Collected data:
-------------------------

(* ===== verification/HostCodec.v ===== *)
(** The typed control messages over the host framing,
    [resymbol-debugger/src/host_codec.rs]: commands and events as frames, with
    memory contents carried once, as the raw payload.  The JSON library is a
    parameter. *)

From S2P Require Import Prelude Identity Sandbox Protocol HostWire.
Open Scope Z_scope.

(** [serde_json::to_vec] and [serde_json::from_slice] at one type; an error is its
    text. *)
Class Json (A : Type) : Type := {
  json_to_vec : A → list Z + list Z;
  json_from_slice : list Z → A + list Z
}.

Module HostCodecError.
Inductive host_codec_error : Type :=
  | Wire (e : WireError)
  | Protocol (e : ProtocolValidationError)
  | Json (text : list Z)
  | RawLengthMismatch (declared actual : Z)
  | UnexpectedMessageKind (expected actual : MessageKind)
  | UnexpectedHelloBody
  | UnexpectedRawPayload
  | InvalidRawLayout
  | InlineRawPayload
  | RawAddressMismatch (expected : Z) (actual : option Z)
  | UnexpectedRawAddress (actual : Z)
  | LengthOverflow
  | ProtocolVersionMismatch (wire_major wire_minor envelope_major envelope_minor : Z)
  | TrailingBytes (consumed available : Z).
End HostCodecError.
Abbreviation HostCodecError := HostCodecError.host_codec_error.
Module HCE := HostCodecError.

Abbreviation codec_result A := (result A HostCodecError).

Definition json_result {A} (r : A + list Z) : codec_result A :=
  match r with inl a => Ok a | inr text => Err (HCE.Json text) end.

(** [T::try_from] into a type with maximum [top]. *)
Definition codec_try_from (top n : Z) : codec_result Z :=
  if n <=? top then Ok n else Err HCE.LengthOverflow.

(** ** Frames *)

Record HostFrame : Type := mkHostFrame {
  hf_header : FrameHeader;
  hf_raw : list Z
}.

Definition HostFrame_new (header : FrameHeader) (raw : list Z) : codec_result HostFrame :=
  do? map_err HCE.Wire (header_validate header) in
  let? actual := codec_try_from u32_max (zlen raw) in
  do? fail_if (negb (actual =? fh_raw_len header))
        (HCE.RawLengthMismatch (fh_raw_len header) actual) in
  Ok (mkHostFrame header raw).

Definition to_bytes (f : HostFrame) : codec_result (list Z) :=
  let? bytes := map_err HCE.Wire (encode_control (hf_header f)) in
  Ok (bytes ++ hf_raw f).

Definition from_bytes (bytes : list Z) : codec_result HostFrame :=
  let? decoded := map_err HCE.Wire (decode_frame bytes None).1 in
  do? fail_if (negb (df_consumed decoded =? zlen bytes))
        (HCE.TrailingBytes (df_consumed decoded) (zlen bytes)) in
  HostFrame_new (df_header decoded) (df_raw decoded).

(** ** Control documents *)

Inductive CommandRawLayout : Type :=
  | CommandRawNone
  | CommandRawWriteMemory (expected_len : Z).

Record CommandControl : Type := mkCommandControl {
  cc_envelope : CommandEnvelope;
  cc_raw_layout : CommandRawLayout
}.

Inductive EventRawLayout : Type :=
  | EventRawNone
  | EventRawMemoryRead
  | EventRawMemoryWritten (before_len : Z).

Record EventControl : Type := mkEventControl {
  ec_envelope : EventEnvelope;
  ec_raw_layout : EventRawLayout
}.

Definition ce_with_command (c : DebugCommand) (e : CommandEnvelope) : CommandEnvelope :=
  mkCommandEnvelope (ce_version e) (ce_command_id e) (ce_session_id e) (ce_expected_state e) c.

Definition ee_with_event (ev : DebugEvent) (e : EventEnvelope) : EventEnvelope :=
  mkEventEnvelope (ee_version e) (ee_sequence e) (ee_session_id e) (ee_state e) (ee_caused_by e) ev.

(** ** Checks *)

Definition require_no_raw (f : HostFrame) : codec_result unit :=
  if bool_decide (hf_raw f = []) && bool_decide (fh_raw_address (hf_header f) = None)
  then Ok tt else Err HCE.UnexpectedRawPayload.

Definition require_raw_address (f : HostFrame) (expected : Z) : codec_result unit :=
  if bool_decide (fh_raw_address (hf_header f) = Some expected) then Ok tt
  else Err (HCE.RawAddressMismatch expected (fh_raw_address (hf_header f))).

Definition require_absent_raw_address (f : HostFrame) : codec_result unit :=
  match fh_raw_address (hf_header f) with
  | Some actual => Err (HCE.UnexpectedRawAddress actual)
  | None => Ok tt
  end.

Definition require_empty_placeholders (first second : list Z) : codec_result unit :=
  if bool_decide (first = []) && bool_decide (second = []) then Ok tt
  else Err HCE.InlineRawPayload.

Definition require_protocol_version (protocol : ProtocolVersion) (wire : WireProtocolVersion)
    : codec_result unit :=
  if (pv_major protocol =? wv_major wire) && (pv_minor protocol =? wv_minor wire) then Ok tt
  else Err (HCE.ProtocolVersionMismatch (wv_major wire) (wv_minor wire)
              (pv_major protocol) (pv_minor protocol)).

(** ** JSON frames *)

Section json.
Context {A : Type} `{Json A}.

Definition encode_json_frame (sequence : Z) (kind : MessageKind) (raw_address : option Z)
    (value : A) (raw : list Z) : codec_result HostFrame :=
  let? bytes := json_result (json_to_vec value) in
  let? raw_len := codec_try_from u32_max (zlen raw) in
  let? header := map_err HCE.Wire
                   (FrameHeader_new sequence kind raw_len raw_address (BytesBody bytes)) in
  HostFrame_new header raw.

Definition decode_json_frame (f : HostFrame) (expected : MessageKind) : codec_result A :=
  do? map_err HCE.Wire (header_validate (hf_header f)) in
  do? fail_if (negb (bool_decide (fh_kind (hf_header f) = expected)))
        (HCE.UnexpectedMessageKind expected (fh_kind (hf_header f))) in
  let? control := match fh_body (hf_header f) with
                  | BytesBody control => Ok control
                  | HelloBody _ => Err HCE.UnexpectedHelloBody
                  end in
  json_result (json_from_slice control).
End json.

(** The two halves of a pair of equally long byte strings; [split] is the declared
    length of the first. *)
Definition split_pair (f : HostFrame) (declared_len : Z) : codec_result (list Z * list Z) :=
  let? split := codec_try_from usize_max declared_len in
  do? fail_if ((split =? 0) || (MAX_MEMORY_WRITE_BYTES <? split)) HCE.InvalidRawLayout in
  let? both := ok_or (checked_mul usize_max split 2) HCE.LengthOverflow in
  do? fail_if (negb (zlen (hf_raw f) =? both)) HCE.InvalidRawLayout in
  let? first := index_range 0 split (hf_raw f) in
  let? second := index_range split (zlen (hf_raw f)) (hf_raw f) in
  Ok (first, second).

(** Both halves joined, and the length that splits them again. *)
Definition join_pair (first second : list Z) : codec_result (Z * list Z) :=
  let? first_len := codec_try_from u32_max (zlen first) in
  do? ok_or (checked_add usize_max (zlen first) (zlen second)) HCE.LengthOverflow in
  Ok (first_len, first ++ second).

(** ** Commands *)

Definition detach_command (e : CommandEnvelope) : codec_result (CommandControl * list Z) :=
  match ce_command e with
  | DC.WriteMemory stop address expected replacement =>
      let? joined := join_pair expected replacement in
      Ok (mkCommandControl (ce_with_command (DC.WriteMemory stop address [] []) e)
            (CommandRawWriteMemory joined.1), joined.2)
  | _ => Ok (mkCommandControl e CommandRawNone, [])
  end.

Definition encode_command_frame `{Json CommandControl} (sequence : Z) (e : CommandEnvelope)
    : codec_result HostFrame :=
  do? require_protocol_version (ce_version e) WireProtocolVersion_current in
  do? map_err HCE.Protocol (envelope_validate e) in
  let? detached := detach_command e in
  encode_json_frame sequence MK.Command None detached.1 detached.2.

Definition attach_command (f : HostFrame) (control : CommandControl) : codec_result CommandEnvelope :=
  let e := cc_envelope control in
  match ce_command e, cc_raw_layout control with
  | DC.WriteMemory stop address expected replacement, CommandRawWriteMemory expected_len =>
      do? require_empty_placeholders expected replacement in
      do? require_absent_raw_address f in
      let? halves := split_pair f expected_len in
      Ok (ce_with_command (DC.WriteMemory stop address (expected ++ halves.1)
                             (replacement ++ halves.2)) e)
  | DC.WriteMemory _ _ _ _, CommandRawNone
  | _, CommandRawWriteMemory _ => Err HCE.InvalidRawLayout
  | _, CommandRawNone => do? require_no_raw f in Ok e
  end.

Definition decode_command_frame `{Json CommandControl} (f : HostFrame)
    : codec_result CommandEnvelope :=
  let? control := decode_json_frame f MK.Command in
  do? require_protocol_version (ce_version (cc_envelope control)) (fh_version (hf_header f)) in
  let? e := attach_command f control in
  do? map_err HCE.Protocol (envelope_validate e) in
  Ok e.

(** ** Events *)

Definition detach_event (e : EventEnvelope) : codec_result (EventControl * option Z * list Z) :=
  match ee_event e with
  | DE.MemoryRead view address bytes =>
      Ok (mkEventControl (ee_with_event (DE.MemoryRead view address []) e) EventRawMemoryRead,
          Some address, bytes)
  | DE.MemoryWritten stop address before after =>
      let? joined := join_pair before after in
      Ok (mkEventControl (ee_with_event (DE.MemoryWritten stop address [] []) e)
            (EventRawMemoryWritten joined.1), None, joined.2)
  | _ => Ok (mkEventControl e EventRawNone, None, [])
  end.

Definition encode_event_frame `{Json EventControl} (sequence : Z) (e : EventEnvelope)
    : codec_result HostFrame :=
  do? require_protocol_version (ee_version e) WireProtocolVersion_current in
  do? map_err HCE.Protocol (event_envelope_validate e) in
  let? detached := detach_event e in
  encode_json_frame sequence MK.Event detached.1.2 detached.1.1 detached.2.

Definition attach_event (f : HostFrame) (control : EventControl) : codec_result EventEnvelope :=
  let e := ec_envelope control in
  match ee_event e, ec_raw_layout control with
  | DE.MemoryRead view address bytes, EventRawMemoryRead =>
      do? fail_if (negb (bool_decide (bytes = [])) || bool_decide (hf_raw f = [])
                   || (MAX_MEMORY_READ_BYTES <? zlen (hf_raw f))) HCE.InvalidRawLayout in
      do? require_raw_address f address in
      Ok (ee_with_event (DE.MemoryRead view address (bytes ++ hf_raw f)) e)
  | DE.MemoryWritten stop address before after, EventRawMemoryWritten before_len =>
      do? require_empty_placeholders before after in
      do? require_absent_raw_address f in
      let? halves := split_pair f before_len in
      Ok (ee_with_event (DE.MemoryWritten stop address (before ++ halves.1) (after ++ halves.2)) e)
  | DE.MemoryRead _ _ _, _ | DE.MemoryWritten _ _ _ _, _
  | _, EventRawMemoryRead | _, EventRawMemoryWritten _ => Err HCE.InvalidRawLayout
  | _, EventRawNone => do? require_no_raw f in Ok e
  end.

Definition decode_event_frame `{Json EventControl} (f : HostFrame) : codec_result EventEnvelope :=
  let? control := decode_json_frame f MK.Event in
  do? require_protocol_version (ee_version (ec_envelope control)) (fh_version (hf_header f)) in
  let? e := attach_event f control in
  do? map_err HCE.Protocol (event_envelope_validate e) in
  Ok e.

-------------------------

▶ What you have to do: The answer must consist solely of the lines from the first line of the data to the line holding "(HCE.RawLengthMismatch (fh_raw_len header)", each given again exactly.

▶ Reply:
(* ===== verification/HostCodec.v ===== *)
(** The typed control messages over the host framing,
    [resymbol-debugger/src/host_codec.rs]: commands and events as frames, with
    memory contents carried once, as the raw payload.  The JSON library is a
    parameter. *)

From S2P Require Import Prelude Identity Sandbox Protocol HostWire.
Open Scope Z_scope.

(** [serde_json::to_vec] and [serde_json::from_slice] at one type; an error is its
    text. *)
Class Json (A : Type) : Type := {
  json_to_vec : A → list Z + list Z;
  json_from_slice : list Z → A + list Z
}.

Module HostCodecError.
Inductive host_codec_error : Type :=
  | Wire (e : WireError)
  | Protocol (e : ProtocolValidationError)
  | Json (text : list Z)
  | RawLengthMismatch (declared actual : Z)
  | UnexpectedMessageKind (expected actual : MessageKind)
  | UnexpectedHelloBody
  | UnexpectedRawPayload
  | InvalidRawLayout
  | InlineRawPayload
  | RawAddressMismatch (expected : Z) (actual : option Z)
  | UnexpectedRawAddress (actual : Z)
  | LengthOverflow
  | ProtocolVersionMismatch (wire_major wire_minor envelope_major envelope_minor : Z)
  | TrailingBytes (consumed available : Z).
End HostCodecError.
Abbreviation HostCodecError := HostCodecError.host_codec_error.
Module HCE := HostCodecError.

Abbreviation codec_result A := (result A HostCodecError).

Definition json_result {A} (r : A + list Z) : codec_result A :=
  match r with inl a => Ok a | inr text => Err (HCE.Json text) end.

(** [T::try_from] into a type with maximum [top]. *)
Definition codec_try_from (top n : Z) : codec_result Z :=
  if n <=? top then Ok n else Err HCE.LengthOverflow.

(** ** Frames *)

Record HostFrame : Type := mkHostFrame {
  hf_header : FrameHeader;
  hf_raw : list Z
}.

Definition HostFrame_new (header : FrameHeader) (raw : list Z) : codec_result HostFrame :=
  do? map_err HCE.Wire (header_validate header) in
  let? actual := codec_try_from u32_max (zlen raw) in
  do? fail_if (negb (actual =? fh_raw_len header))
        (HCE.RawLengthMismatch (fh_raw_len header) actual) in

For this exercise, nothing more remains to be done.